Yatun’s main research interests include youth and student activism, political culture, democratisation, citizenship, popular cultures, heritage and memory, and digital infrastructures in Indonesia and more broadly Southeast Asia in a transnational context. Her current research focuses on two (related) topics: 1) contemporary youth activism in Southeast Asia, in relation to local histories of student protest; and 2) the ambivalent relationship between digital technologies and fragile democracy processes in Southeast Asia. She investigates these topics in three overlapping research projects. The first project, titled “Viral Citizenship: Digitised Youth Activism and Reconfigurations of Democratic Citizenship in Southeast Asia,” explores the rhizomatic evolution and multi-mediated ecology of youth activism in Southeast Asia; this research is supported by a visiting fellowship at the ISEAS-Yusof Ishak Institute, Singapore.

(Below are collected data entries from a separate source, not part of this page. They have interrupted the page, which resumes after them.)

(** * The specification, claim by claim *)

Import Js Levenshtein Spec EditDistance LevenshteinFacts WhoisFacts HandlerFacts.
Import Normalizer Whois Handler.

(** Read the fields of a reply without touching the numbers in it. *)
Ltac read_reply :=
  cbn [Backend.sent Backend.vars Backend.lookups Backend.whois_queries
       Backend.cache_after Part000.sent Part000.vars Part000.lookups
       isClone whoisData verified highestSimilarity init].

(** C1.  With an empty string among the stored domains the score is not
    the formula: [levenshteinDistance] leaves through its second guard and
    returns the length of the suspect, 7 here, where the formula gives 0;
    the verdict names the empty string as best match at 7.00%. *)
Theorem empty_stored_domain_scores_suspect_length :
  levenshteinDistance "abc.com" "" = Some 7%Q
  ∧ (similarity "abc.com" "" == 0)%Q
  ∧ Part000.sent (Part000.check_clone Demo.hostname [""] Failed (Text "abc.com"))
    = Json (Verdict "abc.com" "abc.com" (Some "") "7.00%" false
              "WHOIS data unavailable due to server error.").
Proof. split_and!; reflexivity. Qed.

(** C2 (amended).  In server.js [getCachedWhoisData] is called exactly when
    the domain is not a stored one and some stored domain scores above 80
    against it.  The verdict then carries what the call resolves to;
    otherwise nothing is looked up, the cache is untouched and [whoisData]
    is one of the two fixed texts.  In part_000 there is no such gate:
    [getWhoisData] is called for every domain that is not stored, and the
    verdict carries what it resolves to. *)
Theorem whois_lookup_gate
    URL_hostname compareTwoStrings storedDomains whoisCache o f url domain :
  parse URL_hostname f = inr (url, domain) →
  let rb := Backend.check_clone URL_hostname compareTwoStrings storedDomains
              whoisCache o f in
  let rp := Part000.check_clone URL_hostname storedDomains o f in
  let above80 :=
    (domain ∉ storedDomains)
    ∧ ∃ r, r ∈ storedDomains ∧ (80 < compareTwoStrings domain r * 100)%Q in
  (Backend.lookups rb = [domain] ↔ above80)
  ∧ (above80 →
       ∃ v, Backend.sent rb = Json v
            ∧ whoisData v = (getCachedWhoisData whoisCache domain o).1.1
            ∧ Backend.cache_after rb = (getCachedWhoisData whoisCache domain o).1.2
            ∧ Backend.whois_queries rb = (getCachedWhoisData whoisCache domain o).2)
  ∧ (¬ above80 →
       Backend.lookups rb = [] ∧ Backend.whois_queries rb = []
       ∧ Backend.cache_after rb = whoisCache
       ∧ ∃ v, Backend.sent rb = Json v
              ∧ whoisData v
                = if bool_decide (domain ∈ storedDomains)
                  then "WHOIS lookup skipped for verified domains."
                  else "WHOIS lookup skipped due to low similarity.")
  ∧ Part000.lookups rp = (if bool_decide (domain ∈ storedDomains) then [] else [domain])
  ∧ (domain ∉ storedDomains →
       ∃ v, Part000.sent rp = Json v ∧ whoisData v = getWhoisData domain o).
Proof.
  intros Hp. cbv zeta.
  assert ((80 < highestSimilarity
                  (scan (Backend.similarity compareTwoStrings domain) storedDomains))%Q
          ↔ ∃ r, r ∈ storedDomains ∧ (80 < compareTwoStrings domain r * 100)%Q)
    as Habove.
  { rewrite scan_above_iff by (unfold Qle; simpl; lia).
    unfold Backend.similarity. split.
    - intros (r & s & Hr & [= <-] & Hlt). eauto.
    - intros (r & Hr & Hlt). eauto. }
  destruct (decide (domain ∈ storedDomains)) as [Hin|Hin].
  - rewrite (backend_verified _ _ _ _ _ _ _ _ Hp Hin),
      (part000_verified _ _ _ _ _ _ Hp Hin).
    rewrite bool_decide_eq_true_2 by done. read_reply. split_and!; try done.
    + split; [done|]. by intros [? _].
    + by intros [? _].
    + intros _. split_and!; try done. by eexists.
  - rewrite (part000_scored _ _ _ _ _ _ Hp Hin).
    rewrite bool_decide_eq_false_2 by done. cbv zeta.
    set (sb := scan (Backend.similarity compareTwoStrings domain) storedDomains) in *.
    destruct (Qlt_le_dec 80 (highestSimilarity sb)) as [Hb|Hb].
    + rewrite (backend_scored_high _ _ _ _ _ _ _ _ Hp Hin Hb). read_reply.
      split_and!; try done.
      * split; [|done]. intros _. split; [done|]. by apply Habove.
      * intros _. by eexists.
      * intros Hn. exfalso. apply Hn. split; [done|]. by apply Habove.
      * intros _. by eexists.
    + rewrite (backend_scored_low _ _ _ _ _ _ _ _ Hp Hin Hb). read_reply.
      split_and!; try done.
      * split; [done|]. intros [_ Hex%Habove]. by apply Qlt_not_le in Hex.
      * intros [_ Hex%Habove]. by apply Qlt_not_le in Hex.
      * intros _. split_and!; try done. by eexists.
      * intros _. by eexists.
Qed.

(** C3.  On an empty argument [levenshteinDistance] returns a length, not a
    percentage: 0 for two empty strings, 7 for the empty string against
    ["abc.com"], and 101 for a host name of 101 characters, which the
    handler then reports as a clone of the empty string at 101.00%. *)
Theorem empty_string_scores_are_lengths :
  levenshteinDistance "" "" = Some 0%Q
  ∧ levenshteinDistance "" "abc.com" = Some 7%Q
  ∧ levenshteinDistance "abc.com" "" = Some 7%Q
  ∧ levenshteinDistance Demo.long_host "" = Some 101%Q
  ∧ Part000.sent (Part000.check_clone Demo.hostname [""] Failed (Text Demo.long_host))
    = Json (Verdict Demo.long_host Demo.long_host (Some "") "101.00%" true
              "WHOIS data unavailable due to server error.").
Proof. split_and!; reflexivity. Qed.


(** C5 (amended).  For a stored domain that is not the empty string, and a
    URL whose extracted domain it is, both servers answer with the
    verified verdict (not a clone, "100%"), leave the two loop variables
    at their initial values and look nothing up. *)
Theorem verified_domain_fast_path
    URL_hostname compareTwoStrings storedDomains whoisCache o url domain :
  URL_hostname "https://" = None →
  domain ∈ storedDomains → domain ≠ "" →
  extractMainDomain URL_hostname url = Some domain →
  Backend.check_clone URL_hostname compareTwoStrings storedDomains whoisCache o (Text url)
  = Backend.Reply
      (Json (Verdict url domain (Some domain) "100%" false
               "WHOIS lookup skipped for verified domains."))
      init whoisCache [] []
  ∧ Part000.check_clone URL_hostname storedDomains o (Text url)
    = Part000.Reply
        (Json (Verdict url domain (Some domain) "100%" false
                 "WHOIS lookup skipped for verified domains."))
        init [].
Proof.
  intros Hempty Hin Hne Hd.
  assert (parse URL_hostname (Text url) = inr (url, domain)) as Hp.
  { apply parse_inr. split_and!; try done. intros ->.
    unfold extractMainDomain in Hd.
    change (with_scheme "") with "https://" in Hd. by rewrite Hempty in Hd. }
  by rewrite (backend_verified _ _ _ _ _ _ _ _ Hp Hin),
    (part000_verified _ _ _ _ _ _ Hp Hin).
Qed.

(** C6 (amended).  The extracted domain is the hostname the URL parser
    returns for the repaired input, minus one leading "www." when there is
    one; it still begins with "www." exactly when the hostname began with
    "www.www.". *)
Theorem extractMainDomain_strips_one_www URL_hostname url domain :
  extractMainDomain URL_hostname url = Some domain →
  ∃ hostname,
    URL_hostname (with_scheme url) = Some hostname
    ∧ ((startsWith hostname "www." = true ∧ hostname = "www." +:+ domain)
       ∨ (startsWith hostname "www." = false ∧ hostname = domain))
    ∧ (startsWith domain "www." = true ↔ startsWith hostname "www.www." = true).
Proof.
  intros (hostname & Hh & ->)%extractMainDomain_Some. exists hostname.
  split_and!; [done|apply strip_www_cases|apply startsWith_www_www].
Qed.

(** C7 (amended).  In server.js, take a lookup for a domain that is neither
    cached nor being queried, during which no other call for that domain
    arrives.  Its outcome, whichever it is, is turned into a text that is
    returned and stored under the domain; from then on, whatever calls and
    callbacks follow, a call for that domain returns the same text without
    a query. *)
Theorem cached_whois_record_is_kept w domain o between es w' throws :
  cache w !! domain = None → open_queries w domain = 0 →
  Forall (unrelated domain (calls w)) between →
  is_Some (run (call w domain false) between) →
  getCachedWhoisData (cache w) domain o
  = (record_of o, <[domain := record_of o]> (cache w), [domain])
  ∧ ∃ w1,
      run w (lookup_trace (calls w) domain o between) = Some w1
      ∧ result_of w1 (calls w) = Some (record_of o)
      ∧ cache w1 !! domain = Some (record_of o)
      ∧ (run w1 es = Some w' →
           result_of (call w' domain throws) (calls w') = Some (record_of o)
           ∧ queries (call w' domain throws) = queries w'
           ∧ getCachedWhoisData (cache w') domain o = (record_of o, cache w', [])).
Proof.
  intros Hc Ho Hun Hrun. split; [by apply getCachedWhoisData_miss|].
  destruct (lookup_settles w domain o between Hc Ho Hun Hrun) as (w1 & Hw1 & Hs & Hr).
  exists w1. split_and!; try done.
  { by destruct Hs. }
  intros Hes. destruct (settled_run _ _ _ _ _ Hs Hes) as [Hc' _].
  destruct (call_cached_result w' domain throws _ Hc') as (? & ? & _).
  split_and!; try done. by apply getCachedWhoisData_hit.
Qed.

The second project (with Ward Berenschot, Wijayanto and Ismail Fahmi), on “Cyber Troops and Public Opinion Manipulation,” is an interdisciplinary collaborative research on “Cyber Troops and Public Opinion Manipulation: A Mixed-Method Study of Social Media Propaganda in Indonesia”; this research is supported by an Anticipation Grant Indonesia-The Netherlands from the Royal Netherlands Academy of Arts and Sciences / KNAW. The third project (with Julienne Weegels and Luisa Gonzalez Valencia), titled "P(R)OTESTAS: The Politics and Aesthetics of Digital Authoritarianism and Protest in the Global South," is a collaborative cross-regional research that examines the tension between digital democratisation and securitisation in Latin America and Southeast Asia, and seeks to analyse how the sociotechnological affordances of the digital sphere inflect the politics and aesthetics of authoritarianism and protest in specific political conditions in the Global South; this research is funded by a Global Digital Cultures grant from the University of Amsterdam.
Yatun has authored several articles and book chapters based on her previous and current research, and she is currently preparing an edited book tentatively titled Between #Activism and @uthoritarianism: Digital Technologies and Democracy in Southeast Asia. Her book on Indonesia's student movement, based on her PhD dissertation and follow-up research, is forthcoming.